Scope Boundedness. We are now ready to formulate the notion of scope boundedness. We say that \(w\in X_\varGamma ^*\) is k-scoped if there exists a greedy reduction \(\pi :w\overset{*}{\hookrightarrow }\varepsilon \) such that: for any two matched positions i and j, there are at most \(k-1\) contexts strictly between the contexts of i and j that belong to the same weak dependence class as i and j. It is an easy exercise to observe that in the special case \(\varGamma =\textsf {MP}_{r,s}\), this notion coincides exactly with the original notion of scope boundedness.

This leads to the problem of bounded scope reachability for valence systems over \(\varGamma \), briefly \(\mathsf {BSREACH}(\varGamma )\):

  • Given A valence system \(\mathcal {A}=(Q,T)\), \(s,t\in Q\), and \(k\ge 0\) (encoded in unary)

  • Question Is there a k-scoped \(w\in X_\varGamma ^*\) with \((s,\varepsilon )\xrightarrow {*}(t,w)\) and \(w\overset{*}{\twoheadrightarrow }\varepsilon \)?

We will also consider the problem \(\mathsf {BSREACH}_k(\varGamma )\), where k is not part of the input, but fixed.
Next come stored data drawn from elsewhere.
(** a checksum inserted by [util_checksum] is accepted by [util_checksum], for
    every buffer, field and skipped part. *)
Theorem util_checksum_insert_verify bs csump skip_off :
  len bs mod 4 = 0 → csump mod 4 = 0 → 0 ≤ csump → csump + 8 ≤ len bs →
  ∃ bs', util_checksum bs csump true skip_off = Ok (true, bs') ∧
    length bs' = length bs ∧
    (∀ i, ¬ (csump ≤ Z.of_nat i < csump + 8) → bs' !! i = bs !! i) ∧
    util_checksum bs' csump false skip_off = Ok (true, bs').
Proof.
  intros Hm Hc H0 Hl. set (v := checksum_value bs csump skip_off).
  exists (splice bs csump (le_bytes 8 v)). pose proof (length_le8 v) as Hl8.
  split; [by rewrite checksum_insert_ok|]. split; [apply length_splice; lia|]. split.
  { intros i Hi. apply lookup_splice_out; lia. }
  by apply checksum_splice_ok.
Qed.

Lemma util_checksum_insert_verify_witness :
  ∃ bs', util_checksum [1;2;3;4;5;6;7;8;0;0;0;0;0;0;0;0;9;9;9;9] 8 true 0 = Ok (true, bs') ∧
    util_checksum bs' 8 false 0 = Ok (true, bs').
Proof.
  destruct (util_checksum_insert_verify [1;2;3;4;5;6;7;8;0;0;0;0;0;0;0;0;9;9;9;9] 8 0)
    as (bs' & H1 & _ & _ & H2); [reflexivity|reflexivity|lia|simpl; lia|].
  exists bs'. auto.
Defined.

Lemma sum_insert_ne (ws1 ws2 : list Z) k w1 w2 :
  length ws1 = length ws2 → ws1 !! k = Some w1 → ws2 !! k = Some w2 →
  (∀ i, i ≠ k → ws1 !! i = ws2 !! i) →
  foldr Z.add 0 ws1 - foldr Z.add 0 ws2 = w1 - w2.
Proof.
  revert ws2 k. induction ws1 as [|x ws1 IH]; intros [|y ws2] k Hl H1 H2 Hi; simpl in *; try done.
  destruct k as [|k].
  - simplify_eq/=. replace ws2 with ws1; [lia|].
    apply list_eq. intros i. apply (Hi (S i)). lia.
  - assert (x = y) as -> by (apply Some_inj, (Hi O); lia).
    pose proof (IH ws2 k ltac:(lia) H1 H2) as IH'.
    assert (∀ i, i ≠ k → ws1 !! i = ws2 !! i) as Hi' by (intros i ?; apply (Hi (S i)); lia).
    specialize (IH' Hi'). lia.
Qed.

(** the checksum detects every corruption confined to one aligned 32-bit
    word outside the checksum field. *)
Theorem util_checksum_detects bs1 bs2 csump k w1 w2 :
  len bs1 mod 4 = 0 → length bs1 = length bs2 →
  csump mod 4 = 0 → 0 ≤ csump → csump + 8 ≤ len bs1 →
  slice bs1 csump 8 = slice bs2 csump 8 →
  words bs1 !! k = Some w1 → words bs2 !! k = Some w2 → w1 ≠ w2 →
  Z.of_nat k ≠ csump / 4 → Z.of_nat k ≠ csump / 4 + 1 →
  (∀ i, i ≠ k → words bs1 !! i = words bs2 !! i) →
  util_checksum bs1 csump false 0 = Ok (true, bs1) →
  util_checksum bs2 csump false 0 = Ok (false, bs2).
Proof.
  intros Hm Hl Hc H0 Hle Hs H1 H2 Hw Hk1 Hk2 Hi Hok.
  unfold util_checksum in *. rewrite mod4_eqb in Hok by done.
  rewrite mod4_eqb by (by rewrite <- Hl). do 2 f_equal. injection Hok as Hok.
  apply Z.eqb_eq in Hok. apply Z.eqb_neq. rewrite <- Hs, Hok. intros He.
  rewrite !checksum_value_seq in He by (rewrite <- ?Hl; done).
  set (z1 := words (splice bs1 csump (zeros 8))) in He.
  set (z2 := words (splice bs2 csump (zeros 8))) in He.
  assert (z1 !! k = Some w1) as Hz1 by (unfold z1; rewrite words_splice_field; done).
  assert (z2 !! k = Some w2) as Hz2.
  { unfold z2. rewrite words_splice_field; [done..|lia|done|done|done]. }
  assert (length z1 = length z2) as Hzl.
  { apply Nat2Z.inj. unfold z1, z2.
    rewrite !length_words; rewrite !len_splice by (simpl; lia); rewrite <- ?Hl; done. }
  assert (∀ i, i ≠ k → z1 !! i = z2 !! i) as Hzi.
  { intros i Hik. destruct (decide (Z.of_nat i = csump / 4 ∨ Z.of_nat i = csump / 4 + 1)) as [Hf|Hf].
    - apply words_ext; [rewrite !length_splice by (simpl; lia); done|].
      intros j Hj. pose proof (Z.div_mod csump 4 ltac:(lia)).
      by rewrite !lookup_splice_in by (simpl; lia).
    - unfold z1, z2. rewrite !words_splice_field by (try done; lia). by apply Hi. }
  apply csum_of_inj in He; try (apply checksum_seq_range; lia).
  apply (f_equal fst) in He. rewrite !checksum_seq_lo in He by lia.
  pose proof (sum_insert_ne z1 z2 k w1 w2 Hzl Hz1 Hz2 Hzi) as Hsum.
  pose proof (words_range bs1) as Hr1. pose proof (words_range bs2) as Hr2.
  rewrite Forall_lookup in Hr1, Hr2. specialize (Hr1 k w1 H1). specialize (Hr2 k w2 H2).
  unfold u32 in He. rewrite !Z.add_0_l in He.
  assert ((foldr Z.add 0 z1 - foldr Z.add 0 z2) mod 2 ^ 32 = 0) as Hd.
  { rewrite Zminus_mod, He, Z.sub_diag. done. }
  rewrite Hsum in Hd. apply Z.mod_divide in Hd as [q Hq]; [|lia]. nia.
Qed.

Lemma util_checksum_detects_witness :
  util_checksum [1;2;3;4;5;6;7;8;0;0;0;0;0;0;0;0] 8 true 0
    = Ok (true, [1;2;3;4;5;6;7;8;6;8;10;12;19;26;33;40]) ∧
  util_checksum [1;2;3;4;5;6;7;9;6;8;10;12;19;26;33;40] 8 false 0
    = Ok (false, [1;2;3;4;5;6;7;9;6;8;10;12;19;26;33;40]).
Proof.
  split; [vm_compute; reflexivity|].
  apply (util_checksum_detects [1;2;3;4;5;6;7;8;6;8;10;12;19;26;33;40] _ 8 1
           (le_of [5;6;7;8]) (le_of [5;6;7;9])); try reflexivity; try discriminate; try lia.
  intros [|[|[|[|i]]]] Hi; try reflexivity. done.
Defined.

(** the sequential checksum of two pieces is the checksum of their
    concatenation, and the checksum [util_checksum] verifies is the sequential
    one of the buffer with a zeroed checksum field.  ([ulog_entry_buf_create]
    computes the one, recovery checks the other.) *)
Theorem util_checksum_seq_pieces a b csump :
  len a mod 4 = 0 → len b mod 4 = 0 →
  csump mod 4 = 0 → 0 ≤ csump → csump + 8 ≤ len a → slice a csump 8 = zeros 8 →
  ∃ c, util_checksum_seq a 0 = Ok c ∧
    util_checksum_seq b c = Ok (checksum_value (a ++ b) csump 0).
Proof.
  intros Ha Hb Hc H0 Hl Hz. unfold util_checksum_seq. rewrite !mod4_eqb by done.
  eexists. split; [reflexivity|]. f_equal.
  change (u32 0) with 0. change (u32 (Z.shiftr 0 32)) with 0.
  assert (len (a ++ b) mod 4 = 0) as Hab.
  { rewrite length_app, Nat2Z.inj_add, Z.add_mod, Ha, Hb by lia. done. }
  rewrite checksum_value_seq by (try done; rewrite length_app; lia).
  replace (splice (a ++ b) csump (zeros 8)) with (a ++ b).
  2: { rewrite <- Hz. apply list_eq. intros i.
       assert (length (slice a csump 8) = 8%nat) as Hs by (rewrite Hz; done).
       destruct (decide (csump ≤ Z.of_nat i < csump + 8)) as [Hi|Hi].
       - rewrite lookup_splice_in by (rewrite ?length_app; lia).
         rewrite slice_lookup by lia. rewrite lookup_app_l by lia. f_equal. lia.
       - rewrite lookup_splice_out by (rewrite ?length_app; lia). done. }
  rewrite words_app, checksum_seq_app by done.
  destruct (checksum_seq_range (words a) 0 0) as [H1 H2]; [lia..|].
  destruct (csum_of_halves (checksum_seq_loop (words a) 0 0) H1 H2) as [-> ->]. done.
Qed.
This notion of scope-boundedness does indeed yield decidable reachability for every graph. Moreover, in contrast to the case of bounded contexts, the complexity landscape is well understood.

Theorem 6.1

([34]). Let \(\varGamma \) be a graph. Then \(\mathsf {BSREACH}(\varGamma )\) is

  1. 1.

    \(\textsf {NL}\)-complete if \(\varGamma \) has at most one vertex,

  2. 2.

    \(\textsf {P}\)-complete if \(\varGamma \) is an anti-clique with \(\ge 2\) vertices,

  3. 3.

    \(\textsf {PSPACE}\)-complete otherwise.

Note that the complexity of \(\mathsf {BSREACH}\) is always \(\textsf {PSPACE}\), except for those cases where scope-bounded reachability is merely classical reachability in one-counter machines (namely, the first case above) or in pushdown automata (the second case). Therefore, the paper [34] also studies the case of fixed k.

Theorem 6.2

([34]). Let \(\varGamma \) be a graph and \(k\ge 1\). Then \(\mathsf {BSREACH}_k(\varGamma )\) is

  1. 1.

    \(\textsf {NL}\)-complete if \(\varGamma \) is a clique, and

  2. 2.

    \(\textsf {P}\)-complete otherwise.

Since the complexity is well-understood for individual graphs, the paper [34] also studies the case where \(\varGamma \) is part of the input, and drawn from a class of graphs. It then gives partial results on the complexity landscape in terms of the possible graph classes. In this setting, the are many cases where the complexity is not understood yet. We refer to [34] for details.